• Task item: Each line of the entries below that includes "Import" belongs in your answer.
[[ Materials provided, beginning ]]
(* ===== verification/BufSize.v ===== *)
(** * [UdpTransceiver::setBufSize] (lines 576-644)

    For the receive buffer ([i = 0]) and then the send buffer ([i = 1]):
    read the OS default, store it, read the property [Ice.UDP.RcvSize] /
    [Ice.UDP.SndSize] (default: the OS default), replace a value below
    [_udpOverhead] by the default with a warning, and when the result
    differs from the default, set it, read back the size the kernel
    applied, store that, and warn if it is smaller than requested.

    [negotiated] is the abstract specification of the stored size;
    [setBufSize_iter_refines] shows that one iteration stores it and emits
    exactly the warnings of its branches. *)

From Stdlib Require Import String ZArith List Lia Bool.
From S2P Require Import Prelude Types Os Limits Write.
Import ListNotations.
Open Scope Z_scope.
Open Scope udp_scope.

(** The variables of the loop body selected by [i] (lines 587-602). *)
Definition bufsize_prop (dir : nat) : string :=
  if Nat.eqb dir 0 then "Ice.UDP.RcvSize"%string else "Ice.UDP.SndSize"%string.

Definition bufsize_direction (dir : nat) : string :=
  if Nat.eqb dir 0 then "receive"%string else "send"%string.

Section BufSize.
Context {W : Type} `{SocketApi W}.

Definition bufsize_get (dir : nat) (fd : Z) : W -> W * (ice_exn + Z) :=
  if Nat.eqb dir 0 then getRecvBufferSize fd else getSendBufferSize fd.

Definition bufsize_set (dir : nat) (fd n : Z) : W -> W * (ice_exn + unit) :=
  if Nat.eqb dir 0 then setRecvBufferSize fd n else setSendBufferSize fd n.

(** The body of [for(int i = 0; i < 2; ++i)] for [i = dir]. *)
Definition setBufSize_iter (inst : instance) (dir : nat) : M W unit :=
  t <- get_tr ;;
  dfltSize <- liftNet (bufsize_get dir (_fd t)) ;;
  modify_tr (set_bufsize dir dfltSize) ;;
  let requested := getPropertyAsIntWithDefault inst (bufsize_prop dir) dfltSize in
  sizeRequested <-
    (if requested <? _udpOverhead then
       emit (EWarning (WInvalidProperty (bufsize_prop dir) requested dfltSize)) ;;
       sret dfltSize
     else sret requested) ;;
  swhen (negb (sizeRequested =? dfltSize))
    (liftNet (bufsize_set dir (_fd t) sizeRequested) ;;
     applied <- liftNet (bufsize_get dir (_fd t)) ;;
     modify_tr (set_bufsize dir applied) ;;
     swhen (applied <? sizeRequested)
       (emit (EWarning (WBufferAdjusted (bufsize_direction dir) sizeRequested applied)))).

(** [void UdpTransceiver::setBufSize(const InstancePtr&)] *)
Definition setBufSize (inst : instance) : M W unit :=
  assert_fd ;;
  setBufSize_iter inst 0 ;;
  setBufSize_iter inst 1.
End BufSize.

(** ** Abstract specification

    The size stored for a direction, from the requested size (the
    property's value, or the OS default when it is not set), the OS
    default, and the size the kernel applies when asked to set the
    requested size. *)
Definition negotiated (requested dflt applied : Z) : Z :=
  if (requested <? 28) || (requested =? dflt) then dflt else applied.

(** The warnings of the same run. *)
Definition negotiation_warnings (dir : nat) (requested dflt applied : Z) : list event :=
  if requested <? 28 then [EWarning (WInvalidProperty (bufsize_prop dir) requested dflt)]
  else if requested =? dflt then []
  else if applied <? requested
       then [EWarning (WBufferAdjusted (bufsize_direction dir) requested applied)]
       else [].

Lemma set_bufsize_twice dir a c t :
  set_bufsize dir a (set_bufsize dir c t) = set_bufsize dir a t.
Proof. unfold set_bufsize. destruct (Nat.eqb dir 0); reflexivity. Qed.

Section BufSizeProperties.
Context {W : Type} `{SocketApi W}.

(** C15: One iteration of [setBufSize] refines [negotiated]: it stores
    the OS default when the requested size (the property, or the
    default when it is unset) is below [_udpOverhead] or equal to the
    default, and otherwise the size the kernel reports after setting
    the requested size; it emits exactly the warnings of
    [negotiation_warnings] and calls [set] only in the second case. *)
Theorem setBufSize_iter_refines inst dir (s : St W) w1 d w2 w3 a :
  let r := getPropertyAsIntWithDefault inst (bufsize_prop dir) d in
  bufsize_get dir (_fd (tr s)) (os s) = (w1, inr d) ->
  (((r <? 28) || (r =? d)) = false ->
   bufsize_set dir (_fd (tr s)) r w1 = (w2, inr tt) /\
   bufsize_get dir (_fd (tr s)) w2 = (w3, inr a)) ->
  setBufSize_iter inst dir s =
  (mkSt (set_bufsize dir (negotiated r d a) (tr s))
        (if (r <? 28) || (r =? d) then w1 else w3)
        (log s ++ negotiation_warnings dir r d a), Ok tt).
Proof.
  intros r Hget Hset.
  unfold setBufSize_iter, get_tr, sgets, sbind at 1.
  unfold sbind at 1, liftNet. rewrite Hget.
  unfold sbind at 1, modify_tr, smodify. cbn [tr os log]. fold r.
  unfold negotiated, negotiation_warnings, _udpOverhead in *.
  change (20 + 8) with 28.
  destruct (r <? 28) eqn:Hlow; cbn [orb] in *.
  - unfold sbind, emit, smodify, sret, swhen. cbn. rewrite ?Z.eqb_refl. reflexivity.
  - unfold sbind at 1, sret. destruct (r =? d) eqn:Hrd.
    + apply Z.eqb_eq in Hrd. rewrite Hrd. unfold swhen, sret. cbn.
      rewrite ?Z.eqb_refl, ?app_nil_r. reflexivity.
    + cbn [negb]. destruct (Hset eq_refl) as [Hs Hg].
      unfold swhen at 1, sbind at 1 2 3, liftNet, modify_tr, smodify.
      cbn [tr os log]. rewrite Hs. cbn [tr os log]. rewrite Hg. cbn [tr os log].
      rewrite emit_when_run. cbn [tr os log].
      rewrite set_bufsize_twice. reflexivity.
Qed.
End BufSizeProperties.

(** ** The stored size has no floor *)

Section NoFloor.
Context {W : Type} `{SocketApi W}.

(** Once the stored send size is below [_udpOverhead], the guard of
    [write] rejects every buffer that fits in an [int]. *)
Lemma write_small_sndsize f buf tmo (s : St W) :
  _sndSize (tr s) < 28 -> i buf = 0%nat -> buf_size buf < 2 ^ 31 ->
  snd (write f buf tmo s) = Throw (Thrown DatagramLimitException).
Proof.
  intros Hsnd Hi Hsz. rewrite write_run, Hi. cbn [Nat.eqb].
  pose proof (buf_size_nonneg buf) as Hnn.
  rewrite exceeds_small by (unfold INT_MAX; lia).
  replace (packetSize (_sndSize (tr s)) <? buf_size buf) with true; [reflexivity|].
  symmetry. apply Z.ltb_lt. unfold packetSize, _maxPacketSize, _udpOverhead. lia.
Qed.
End NoFloor.

Section NoFloorScript.
Import ScriptOS.

(** C26: Nothing bounds the negotiated send size from below: when no
    property is set and the OS reports a send buffer default [d] below
    [_udpOverhead], [setBufSize] returns and stores [d] unchanged, and
    then [write] throws [DatagramLimitException] for every buffer, the
    empty one included. *)
Theorem write_rejects_all_below_overhead inst t r d cs n lg f buf tmo :
  properties inst = [] -> _fd t <> INVALID_SOCKET -> d < 28 ->
  i buf = 0%nat -> buf_size buf < 2 ^ 31 ->
  let s1 := setBufSize inst (mkSt t (mkWorld [RInt r; RInt d] cs n) lg) in
  snd s1 = Ok tt /\ _sndSize (tr (fst s1)) = d /\
  snd (write f buf tmo (fst s1)) = Throw (Thrown DatagramLimitException).
Proof.
  intros Hp Hfd Hd Hi Hsz. cbv zeta.
  assert (Hs : snd (setBufSize inst (mkSt t (mkWorld [RInt r; RInt d] cs n) lg)) = Ok tt /\
               _sndSize (tr (fst (setBufSize inst (mkSt t (mkWorld [RInt r; RInt d] cs n) lg)))) = d).
  { unfold setBufSize, setBufSize_iter, getPropertyAsIntWithDefault.
    rewrite Hp. apply Z.eqb_neq in Hfd.
    unfold assert_fd, get_tr, sgets, sassert, sbind, sret, liftNet, modify_tr,
      smodify, emit, swhen. cbn. rewrite Hfd. cbn.
    assert (Hd' : (d <? 28) = true) by (apply Z.ltb_lt; exact Hd).
    destruct (r <? 28); cbn; rewrite ?Z.eqb_refl; cbn; rewrite Hd'; cbn;
      rewrite Z.eqb_refl; cbn; auto. }
  destruct Hs as [Hok Hsnd]. repeat split; [exact Hok|exact Hsnd|].
  apply write_small_sndsize; [rewrite Hsnd|..]; assumption.
Qed.
End NoFloorScript.

(** ** Witnesses *)

Section BufSizeWitnesses.
Import ScriptOS.

Definition inst_rcv (v : Z) : instance :=
  mkInstance 3 true [("Ice.UDP.RcvSize"%string, v)] 0 OtherUnix.

Definition bs_st : St world :=
  sample_st (sample_tr 3 65536 65536 false false) [RInt 65536; RInt 212992].

Lemma setBufSize_iter_refines_witness :
  let r := getPropertyAsIntWithDefault (inst_rcv 1000000) (bufsize_prop 0) 65536 in
  setBufSize_iter (inst_rcv 1000000) 0 bs_st =
  (mkSt (set_bufsize 0 (negotiated r 65536 212992) (tr bs_st))
        (if (r <? 28) || (r =? 65536)
         then mkWorld [RInt 212992] [CGetRecvBufferSize 3] 10
         else mkWorld [] [CGetRecvBufferSize 3; CSetRecvBufferSize 3 1000000;
                          CGetRecvBufferSize 3] 10)
        (log bs_st ++ negotiation_warnings 0 r 65536 212992), Ok tt).
Proof.
  apply (setBufSize_iter_refines (inst_rcv 1000000) 0 bs_st
           (mkWorld [RInt 212992] [CGetRecvBufferSize 3] 10) 65536
           (mkWorld [RInt 212992] [CGetRecvBufferSize 3; CSetRecvBufferSize 3 1000000] 10)).
  - vm_compute. reflexivity.
  - intros _. split; vm_compute; reflexivity.
Defined.

Lemma write_rejects_all_below_overhead_witness :
  let s1 := setBufSize (mkInstance 3 true [] 0 OtherUnix)
              (mkSt (sample_tr 3 0 0 false false) (mkWorld [RInt 65536; RInt 20] [] 10) []) in
  snd s1 = Ok tt /\ _sndSize (tr (fst s1)) = 20 /\
  snd (write 3 (mkBuffer [] 0) 0 (fst s1)) = Throw (Thrown DatagramLimitException).
Proof.
  apply (write_rejects_all_below_overhead (mkInstance 3 true [] 0 OtherUnix)
           (sample_tr 3 0 0 false false) 65536 20 [] 10 [] 3 (mkBuffer [] 0) 0);
    vm_compute; try reflexivity; discriminate.
Defined.

(** The OS default 20 of the send buffer, with no property, is what
    [setBufSize] stores (the run behind C26). *)
Example setBufSize_keeps_small_default :
  _sndSize (tr (fst (setBufSize (mkInstance 3 true [] 0 OtherUnix)
                       (sample_st (sample_tr 3 0 0 false false) [RInt 65536; RInt 20])))) = 20.
Proof. vm_compute. reflexivity. Qed.
End BufSizeWitnesses.

(** ** [setBufSize] changes nothing but the two sizes *)

Definition sizes_only (t t' : transceiver) : Prop :=
  t' = set_bufsize 1 (_sndSize t') (set_bufsize 0 (_rcvSize t') t).

Lemma sizes_only_refl t : sizes_only t t.
Proof. destruct t; reflexivity. Qed.

Lemma sizes_only_trans t1 t2 t3 : sizes_only t1 t2 -> sizes_only t2 t3 -> sizes_only t1 t3.
Proof. unfold sizes_only. intros -> ->. reflexivity. Qed.

Definition keeps_sizes {W A} (c : M W A) : Prop :=
  forall s, sizes_only (tr s) (tr (fst (c s))).

Section KeepsSizes.
Context {W : Type} `{SocketApi W}.

Lemma keeps_sizes_bind {A B} (c : M W A) (k : A -> M W B) :
  keeps_sizes c -> (forall a, keeps_sizes (k a)) -> keeps_sizes (sbind c k).
Proof.
  intros Hc Hk s. unfold sbind. specialize (Hc s).
  destruct (c s) as [s' o]; cbn in Hc.
  destruct o; cbn; try exact Hc. eapply sizes_only_trans; [exact Hc|apply Hk].
Qed.

Lemma keeps_sizes_of_tr {A} (c : M W A) : keeps_tr c -> keeps_sizes c.
Proof. intros Hk s. rewrite (Hk s). apply sizes_only_refl. Qed.

Lemma keeps_sizes_set dir n : keeps_sizes (W:=W) (modify_tr (set_bufsize dir n)).
Proof. intros [t w l]. destruct t, dir as [|[|d]]; reflexivity. Qed.

Lemma keeps_sizes_swhen (c : bool) (k : M W unit) : keeps_sizes k -> keeps_sizes (swhen c k).
Proof. intros Hk s. destruct c; [apply Hk|apply sizes_only_refl]. Qed.

Lemma setBufSize_iter_sizes inst dir : keeps_sizes (setBufSize_iter (W:=W) inst dir).
Proof.
  unfold setBufSize_iter.
  repeat (cbv beta; first [ apply keeps_sizes_bind; [|intros ?]
                          | apply keeps_sizes_swhen
                          | apply keeps_sizes_set
                          | match goal with |- keeps_sizes (if ?b then _ else _) => destruct b end
                          | apply keeps_sizes_of_tr; solve [solve_keeps] ]).
Qed.

Lemma setBufSize_sizes inst : keeps_sizes (setBufSize (W:=W) inst).
Proof.
  unfold setBufSize. apply keeps_sizes_bind; [apply keeps_sizes_of_tr; solve_keeps|intros _].
  apply keeps_sizes_bind; [apply setBufSize_iter_sizes|intros _]. apply setBufSize_iter_sizes.
Qed.
End KeepsSizes.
[[ Materials provided, end ]]
• Solution to this task:
From Stdlib Require Import String ZArith List Lia Bool.
From S2P Require Import Prelude Types Os Limits Write.
Import ListNotations.
Import ScriptOS.
Import ScriptOS.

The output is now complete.